Designing longitudinal surveys to represent both longitudinal and cross-sectional populations

le Lundi 05 Décembre 2011 à l’Ined, Salle Sauvy

Présenté par Peter Lynn (Institute for Social & Economic Research, University of Essex, UK) - Discutant : Nicolas Razafindratsima (INED)

The presentation will discuss definitions of target populations for longitudinal surveys and sample designs to achieve representation of those populations. The primary aim of longitudinal surveys is to enable study micro-level change of one kind or another. By definition, such change takes place over time. Therefore a sample of such changes, or of units experiencing such changes, must represent a population defined in time. A fundamental question for longitudinal studies is therefore how to incorporate the time dimension into the population definition. A number of options exist, each with different implications for analysis and for survey design and implementation. We will discuss the merits and implications of alternative designs. Some, but not all, of these alternative designs require the survey sample to retain cross-sectional representativeness over time. But even in the absence of such a requirement, there is often pressure for a longitudinal survey to be able to provide cross-sectional estimates in addition to the core longitudinal analysis.
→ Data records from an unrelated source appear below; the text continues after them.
(* ===== verification/S3Client.v ===== *)
(** The client of the S3 plugin (s3/client, s3/client_configuration): its endpoint, its credentials, one ranged request
    per read with one response, and the listing of a prefix.

    What the SDK answers - defaults, profiles, request outcomes and pages - is an argument, as is the window derived in
    floating point from the target throughput. *)

From stdpp Require Import gmap.
From S2P Require Import Prelude ResponseCode Text Env SharedQueue StorageUri Credentials BackendApi ClientMgr.

(** ** Endpoints *)

Inductive Scheme := HTTPS | HTTP.

#[export] Instance Scheme_eq_dec : EqDecision Scheme.
Proof. solve_decision. Defined.

Fixpoint same_letters (str prefix : text) {struct prefix} : bool :=
  match prefix, str with
  | [], _ => true
  | _ :: _, [] => false
  | p :: prefix, c :: str => bool_decide (to_lower c = to_lower p) && same_letters str prefix
  end.

Definition starts_with_ci (str prefix : text) : bool :=
  if (length str <? length prefix)%nat then false else same_letters str prefix.

Record EndpointParseResult := mkEndpoint { ep_host : text; ep_scheme : option Scheme }.

Definition https_prefix : text := txt "https://".
Definition http_prefix : text := txt "http://".
(* ===== verification/ObjectPlugin.v ===== *)
(** The entry points of the S3 plugin (s3/s3): the backend, its clients behind the manager, their reads and completions.
    The plugins for GCS and Azure have the same entry points over their own clients.

    A C library version, the initialisation of the SDK, addresses and new clients are arguments. *)

From stdpp Require Import gmap.
From S2P Require Import Prelude ResponseCode Text SharedQueue BackendApi ClientMgr S3Client Semver.

(** ** The backend *)

Definition min_glibc_semver : outcome Semver :=
  match description 5 with Some t => semver_of_text (txt t) | None => Throw StdException end.

(** [chunk_size] is try_getenv of the chunk size, and [init] S3Init, once per process. *)
Definition obj_open_backend (glibc_version : outcome Semver) (chunk_size : outcome (option Z)) (init : outcome ()) : ResponseCode :=
  match (let! glibc := glibc_version in
         let! least := min_glibc_semver in
         if semver_gtb least glibc then Ret GlibcPrerequisite
         else let! _ := chunk_size in let! _ := init in Ret Success) with
  | Ret code => code
  | Throw _ => S3NotSupported
  end.

Definition obj_close_backend : ResponseCode := Success.

Inductive ShutdownPolicy := ON_PROCESS_EXIT | ON_STREAMER_SHUTDOWN.

#[export] Instance ShutdownPolicy_eq_dec : EqDecision ShutdownPolicy.
Proof. solve_decision. Defined.

Definition obj_get_backend_shutdown_policy : ShutdownPolicy := ON_PROCESS_EXIT.

Definition max_inflight_key : text := txt "max_inflight_bytes".

(** The code, what is written to the caller's buffer, and the length it gets back. *)
Definition obj_get_backend_config (max_inflight_bytes : Z) (null_argument : bool) (key : text) (buffer_len : Z) :
    ResponseCode * option text * Z :=
  if null_argument then (UnknownError, None, buffer_len)
  else if bool_decide (key = max_inflight_key) then
    let tmp := print_Z max_inflight_bytes in
    let n := Z.of_nat (length tmp) in
    if n >=? 32 then (UnknownError, None, buffer_len)
    else
      let needed := n + 1 in
      if buffer_len <? needed then (UnknownError, None, needed)
      else (Success, Some (tmp ++ [NUL]), n)
  else (UnknownError, None, buffer_len).

(** ** The clients *)

(** The clients of the process, and the window of the last one that was created. *)
Record S3Plugin := mkPlugin { pl_clients : Manager (Client := S3Client); pl_max_inflight_bytes : Z }.

Definition new_plugin : S3Plugin := mkPlugin new_manager (size_modulus - 1).

(** pop: [build] is the constructor of the client, and [address] where it is put.  [None] is the use of a client that is
    gone. *)
Definition pop_client (build : ObjectClientConfig → outcome S3Client) (address : Z) (config : ObjectClientConfig) (p : S3Plugin) :
    option (outcome Z * S3Plugin) :=
  match reuse config (pl_clients p) with
  | None => None
  | Some (Some ptr, m) => Some (Ret ptr, mkPlugin m (pl_max_inflight_bytes p))
  | Some (None, m) =>
      match build config with
      | Throw e => Some (Throw e, mkPlugin m (pl_max_inflight_bytes p))
      | Ret client => Some (Ret address, mkPlugin (register_client address client m) (pl_max_inflight_bytes p))
      end
  end.

Definition obj_create_client (build : ObjectClientConfig → outcome S3Client) (address : Z) (config : ObjectClientConfig) (p : S3Plugin) :
    option (ResponseCode * option Z * S3Plugin) :=
  match pop_client build address config p with
  | None => None
  | Some (Throw _, p) => Some (UnknownError, None, p)
  | Some (Ret ptr, p) =>
      match clients (pl_clients p) !! ptr with
      | None => None
      | Some client => Some (Success, Some ptr, mkPlugin (pl_clients p) (cl_max_inflight_bytes client))
      end
  end.

Definition on_clients (f : Manager (Client := S3Client) → Manager (Client := S3Client)) (p : S3Plugin) : S3Plugin :=
  mkPlugin (f (pl_clients p)) (pl_max_inflight_bytes p).

Definition obj_remove_client (client_handle : option Z) (p : S3Plugin) : ResponseCode * S3Plugin :=
  match client_handle with
  | Some client => (Success, on_clients (ClientMgr.push client) p)
  | None => (Success, p)
  end.

Definition obj_remove_all_clients (p : S3Plugin) : ResponseCode * S3Plugin := (Success, on_clients clear p).

Definition obj_cancel_all_reads (p : S3Plugin) : ResponseCode * S3Plugin :=
  (Success, on_clients (ClientMgr.stop (Config := ObjectClientConfig)) p).

(** ** Reads *)

(** [answer] is async_read of the client. *)
Definition obj_request_read (null_client : bool) (answer : outcome ResponseCode) : ResponseCode :=
  if null_client then UnknownError
  else match answer with Ret code => code | Throw _ => UnknownError end.

(** [popped] is async_read_response of the client; one event is retrieved. *)
Definition obj_wait_for_completions (null_client null_output : bool) (max_events_to_retrieve : Z) (popped : outcome BackendResponse) :
    ResponseCode * option BackendResponse :=
  if null_client then (UnknownError, None)
  else if max_events_to_retrieve =? 0 then (UnknownError, None)
  else if null_output then (UnknownError, None)
  else match popped with Ret response => (Success, Some response) | Throw _ => (UnknownError, None) end.

Definition obj_list_files (null_argument : bool) (buffer : Z) (answer : outcome (ResponseCode * list (text * Z))) :
    ResponseCode * option (option FileList * Z) := impl_obj_list_files null_argument buffer answer.

(** ** What the entry points answer *)

Lemma min_glibc : min_glibc_semver = Ret (mkSemver 2 28 0).
Proof. vm_compute. reflexivity. Qed.

(** The backend opens exactly on a C library that is recent enough, whatever is set for the chunk size. *)
Theorem backend_opens_on_recent_glibc v chunk_size init : version_ok v →
  (obj_open_backend (Ret v) chunk_size init = GlibcPrerequisite ↔ rank v < rank (mkSemver 2 28 0)) ∧
  (obj_open_backend (Ret v) chunk_size init = Success ↔ rank (mkSemver 2 28 0) <= rank v ∧ (∃ c, chunk_size = Ret c) ∧ init = Ret ()).
Proof.
  intros Hv. unfold obj_open_backend. rewrite min_glibc. cbn [obind].
  destruct (comparisons_are_of_the_rank (mkSemver 2 28 0) v) as (_ & Hgt & _); [by vm_compute|done|]. rewrite Hgt.
  destruct (Z.gtb_spec (rank (mkSemver 2 28 0)) (rank v)) as [Hl|Hl].
  - split; [split; [intros _; lia|done]|]. split; [done|]. intros [H _]. lia.
  - destruct chunk_size as [c|e]; cbn [obind].
    + destruct init as [[]|e]; cbn [obind]; (split; [split; [done|intros; lia]|]).
      * split; [|done]. intros _. split; [lia|]. split; [by exists c|done].
      * split; [done|]. by intros (_ & _ & ?).
    + split; [split; [done|intros; lia]|]. split; [done|]. by intros (_ & [c ?] & _).
Qed.

(** The code the constructor of a client throws, such as CaFileNotFound, does not leave the plugin. *)
Theorem client_errors_are_unknown build address config p code handle p' :
  obj_create_client build address config p = Some (code, handle, p') →
  (code = Success ∧ (∃ ptr client, handle = Some ptr ∧ clients (pl_clients p') !! ptr = Some client ∧
                     pl_max_inflight_bytes p' = cl_max_inflight_bytes client)) ∨
  (code = UnknownError ∧ handle = None ∧ ∃ e, build config = Throw e).
Proof.
  unfold obj_create_client, pop_client. destruct (reuse config (pl_clients p)) as [[[ptr|] m]|]; [|destruct (build config) as [client|e]|done].
  - simpl. destruct (clients m !! ptr) as [client|] eqn:Hc; [|done]. intros [= <- <- <-]. left. split; [done|]. by exists ptr, client.
  - simpl. rewrite lookup_insert_eq. intros [= <- <- <-]. left. split; [done|]. exists address, client. simpl. by rewrite lookup_insert_eq.
  - intros [= <- <- <-]. right. by eauto.
Qed.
Thus, a secondary challenge for longitudinal surveys is to maintain cross-sectional sample representativeness in the context of a dynamic population. Key considerations include the need to correctly identify members of the initial sample who leave the population and the need periodically to add appropriate samples of people who join the population. The samples to be added should have known selection probabilities and should strike an appropriate balance between precision of estimation and cost-efficiency of fieldwork.